Activity:
Below are the entries; give again exactly the lines from the one mentioning "false) :: tr) d''." through the one mentioning "Implicit Type s : session St.", inclusive.

====

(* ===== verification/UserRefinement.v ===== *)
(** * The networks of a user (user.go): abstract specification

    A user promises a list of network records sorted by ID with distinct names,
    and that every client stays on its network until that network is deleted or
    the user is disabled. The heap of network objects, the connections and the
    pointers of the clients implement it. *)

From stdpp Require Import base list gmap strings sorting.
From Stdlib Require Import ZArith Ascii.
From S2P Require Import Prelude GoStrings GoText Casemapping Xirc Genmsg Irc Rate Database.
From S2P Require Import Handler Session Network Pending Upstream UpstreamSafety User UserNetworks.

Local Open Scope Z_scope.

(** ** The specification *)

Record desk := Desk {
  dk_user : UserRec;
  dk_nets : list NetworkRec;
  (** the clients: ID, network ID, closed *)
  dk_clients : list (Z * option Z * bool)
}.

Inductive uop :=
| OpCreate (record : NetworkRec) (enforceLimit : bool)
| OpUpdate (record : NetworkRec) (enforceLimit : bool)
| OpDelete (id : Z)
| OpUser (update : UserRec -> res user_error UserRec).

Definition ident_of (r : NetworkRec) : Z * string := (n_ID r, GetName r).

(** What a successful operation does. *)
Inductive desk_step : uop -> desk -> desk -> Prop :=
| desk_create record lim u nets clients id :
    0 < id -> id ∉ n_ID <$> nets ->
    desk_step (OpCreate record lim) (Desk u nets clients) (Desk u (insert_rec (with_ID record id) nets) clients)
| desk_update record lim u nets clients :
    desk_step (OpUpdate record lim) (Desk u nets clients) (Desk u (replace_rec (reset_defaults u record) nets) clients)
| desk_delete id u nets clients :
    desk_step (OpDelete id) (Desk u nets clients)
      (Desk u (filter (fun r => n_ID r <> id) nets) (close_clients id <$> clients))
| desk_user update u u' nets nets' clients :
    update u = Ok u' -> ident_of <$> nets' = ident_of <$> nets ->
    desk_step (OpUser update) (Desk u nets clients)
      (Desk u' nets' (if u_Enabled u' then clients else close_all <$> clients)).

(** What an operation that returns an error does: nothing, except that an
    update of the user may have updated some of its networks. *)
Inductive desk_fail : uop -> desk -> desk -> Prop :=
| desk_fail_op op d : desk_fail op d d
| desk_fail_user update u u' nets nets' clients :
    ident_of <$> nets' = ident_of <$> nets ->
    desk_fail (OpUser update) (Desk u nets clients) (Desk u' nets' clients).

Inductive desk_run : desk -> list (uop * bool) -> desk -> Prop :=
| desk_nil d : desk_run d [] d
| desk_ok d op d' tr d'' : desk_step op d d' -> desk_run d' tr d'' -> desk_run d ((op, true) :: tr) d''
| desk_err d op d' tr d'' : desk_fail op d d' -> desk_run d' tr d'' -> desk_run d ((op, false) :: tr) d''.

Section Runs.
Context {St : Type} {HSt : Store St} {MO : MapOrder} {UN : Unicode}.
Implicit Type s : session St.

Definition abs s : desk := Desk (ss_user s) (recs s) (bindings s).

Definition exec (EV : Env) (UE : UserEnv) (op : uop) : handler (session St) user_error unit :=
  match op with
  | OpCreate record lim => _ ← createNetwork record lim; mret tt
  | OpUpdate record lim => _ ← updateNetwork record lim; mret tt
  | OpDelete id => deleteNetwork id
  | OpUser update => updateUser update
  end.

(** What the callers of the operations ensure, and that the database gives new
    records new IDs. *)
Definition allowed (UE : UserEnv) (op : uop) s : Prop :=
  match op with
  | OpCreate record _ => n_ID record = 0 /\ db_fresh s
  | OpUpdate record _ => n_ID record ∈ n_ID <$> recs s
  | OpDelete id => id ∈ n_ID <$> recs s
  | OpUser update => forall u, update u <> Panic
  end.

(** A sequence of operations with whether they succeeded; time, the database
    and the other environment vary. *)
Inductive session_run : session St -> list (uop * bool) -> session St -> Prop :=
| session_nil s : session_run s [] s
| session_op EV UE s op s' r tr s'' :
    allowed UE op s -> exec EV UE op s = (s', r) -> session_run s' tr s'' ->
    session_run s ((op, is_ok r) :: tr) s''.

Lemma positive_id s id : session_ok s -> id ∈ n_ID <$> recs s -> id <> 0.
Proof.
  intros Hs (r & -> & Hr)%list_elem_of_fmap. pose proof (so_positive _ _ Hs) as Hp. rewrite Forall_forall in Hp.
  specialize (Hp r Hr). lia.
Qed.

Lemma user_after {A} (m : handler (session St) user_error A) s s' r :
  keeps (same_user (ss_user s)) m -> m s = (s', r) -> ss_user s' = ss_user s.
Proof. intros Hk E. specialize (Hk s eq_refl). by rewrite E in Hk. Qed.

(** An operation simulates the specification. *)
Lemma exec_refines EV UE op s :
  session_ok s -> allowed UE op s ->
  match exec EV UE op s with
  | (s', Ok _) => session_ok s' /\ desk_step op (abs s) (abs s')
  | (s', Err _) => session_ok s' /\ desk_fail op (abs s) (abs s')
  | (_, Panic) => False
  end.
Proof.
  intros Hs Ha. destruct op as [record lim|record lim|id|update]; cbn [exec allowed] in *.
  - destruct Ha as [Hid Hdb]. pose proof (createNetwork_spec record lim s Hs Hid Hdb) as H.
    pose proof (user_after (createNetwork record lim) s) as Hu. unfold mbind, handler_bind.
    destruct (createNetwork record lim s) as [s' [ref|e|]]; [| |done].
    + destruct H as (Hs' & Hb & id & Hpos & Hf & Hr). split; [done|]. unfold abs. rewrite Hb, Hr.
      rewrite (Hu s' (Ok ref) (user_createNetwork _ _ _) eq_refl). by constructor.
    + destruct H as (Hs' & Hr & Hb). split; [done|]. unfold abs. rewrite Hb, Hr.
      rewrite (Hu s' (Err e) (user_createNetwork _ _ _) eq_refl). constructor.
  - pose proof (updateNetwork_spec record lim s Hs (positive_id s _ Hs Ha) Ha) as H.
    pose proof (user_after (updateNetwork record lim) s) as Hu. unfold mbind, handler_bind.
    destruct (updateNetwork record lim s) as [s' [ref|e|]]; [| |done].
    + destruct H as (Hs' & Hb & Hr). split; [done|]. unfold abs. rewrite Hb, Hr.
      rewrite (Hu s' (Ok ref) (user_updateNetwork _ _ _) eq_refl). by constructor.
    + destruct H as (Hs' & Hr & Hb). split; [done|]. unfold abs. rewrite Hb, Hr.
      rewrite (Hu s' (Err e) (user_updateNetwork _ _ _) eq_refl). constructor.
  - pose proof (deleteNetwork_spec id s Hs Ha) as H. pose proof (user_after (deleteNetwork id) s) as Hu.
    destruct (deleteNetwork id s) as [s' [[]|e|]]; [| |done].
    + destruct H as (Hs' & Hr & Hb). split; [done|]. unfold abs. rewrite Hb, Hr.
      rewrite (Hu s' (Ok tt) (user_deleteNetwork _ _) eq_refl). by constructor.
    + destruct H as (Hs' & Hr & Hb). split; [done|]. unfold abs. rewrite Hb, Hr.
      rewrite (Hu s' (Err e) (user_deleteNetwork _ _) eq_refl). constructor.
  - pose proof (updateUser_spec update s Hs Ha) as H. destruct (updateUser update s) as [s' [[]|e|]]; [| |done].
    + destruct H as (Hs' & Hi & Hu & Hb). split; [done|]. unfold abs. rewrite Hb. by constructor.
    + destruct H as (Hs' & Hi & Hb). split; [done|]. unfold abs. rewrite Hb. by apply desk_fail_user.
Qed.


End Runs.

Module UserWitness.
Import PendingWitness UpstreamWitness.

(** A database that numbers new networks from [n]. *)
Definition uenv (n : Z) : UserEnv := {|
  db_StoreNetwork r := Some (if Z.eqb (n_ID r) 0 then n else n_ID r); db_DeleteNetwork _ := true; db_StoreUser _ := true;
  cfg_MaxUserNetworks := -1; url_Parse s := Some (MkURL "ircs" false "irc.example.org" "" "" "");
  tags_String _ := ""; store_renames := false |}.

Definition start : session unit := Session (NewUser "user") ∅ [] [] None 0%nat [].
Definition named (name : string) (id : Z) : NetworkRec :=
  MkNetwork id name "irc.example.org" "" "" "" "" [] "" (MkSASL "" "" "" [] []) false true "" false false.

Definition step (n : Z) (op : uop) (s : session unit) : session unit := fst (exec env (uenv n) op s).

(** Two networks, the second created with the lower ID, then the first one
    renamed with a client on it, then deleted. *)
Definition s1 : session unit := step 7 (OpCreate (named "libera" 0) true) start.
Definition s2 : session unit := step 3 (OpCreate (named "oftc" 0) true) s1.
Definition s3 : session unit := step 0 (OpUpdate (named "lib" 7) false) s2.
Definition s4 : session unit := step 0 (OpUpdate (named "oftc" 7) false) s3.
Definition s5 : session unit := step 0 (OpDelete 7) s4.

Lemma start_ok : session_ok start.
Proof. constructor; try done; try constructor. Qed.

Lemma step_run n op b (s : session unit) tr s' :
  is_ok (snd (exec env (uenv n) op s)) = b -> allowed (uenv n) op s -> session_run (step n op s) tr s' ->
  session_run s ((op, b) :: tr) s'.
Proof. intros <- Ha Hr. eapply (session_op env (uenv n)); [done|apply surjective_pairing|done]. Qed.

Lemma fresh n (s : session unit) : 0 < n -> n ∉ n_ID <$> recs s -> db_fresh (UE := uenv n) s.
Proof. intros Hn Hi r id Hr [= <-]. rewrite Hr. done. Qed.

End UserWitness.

====

Task solution:
| desk_err d op d' tr d'' : desk_fail op d d' -> desk_run d' tr d'' -> desk_run d ((op, false) :: tr) d''.

Section Runs.
Context {St : Type} {HSt : Store St} {MO : MapOrder} {UN : Unicode}.
Implicit Type s : session St.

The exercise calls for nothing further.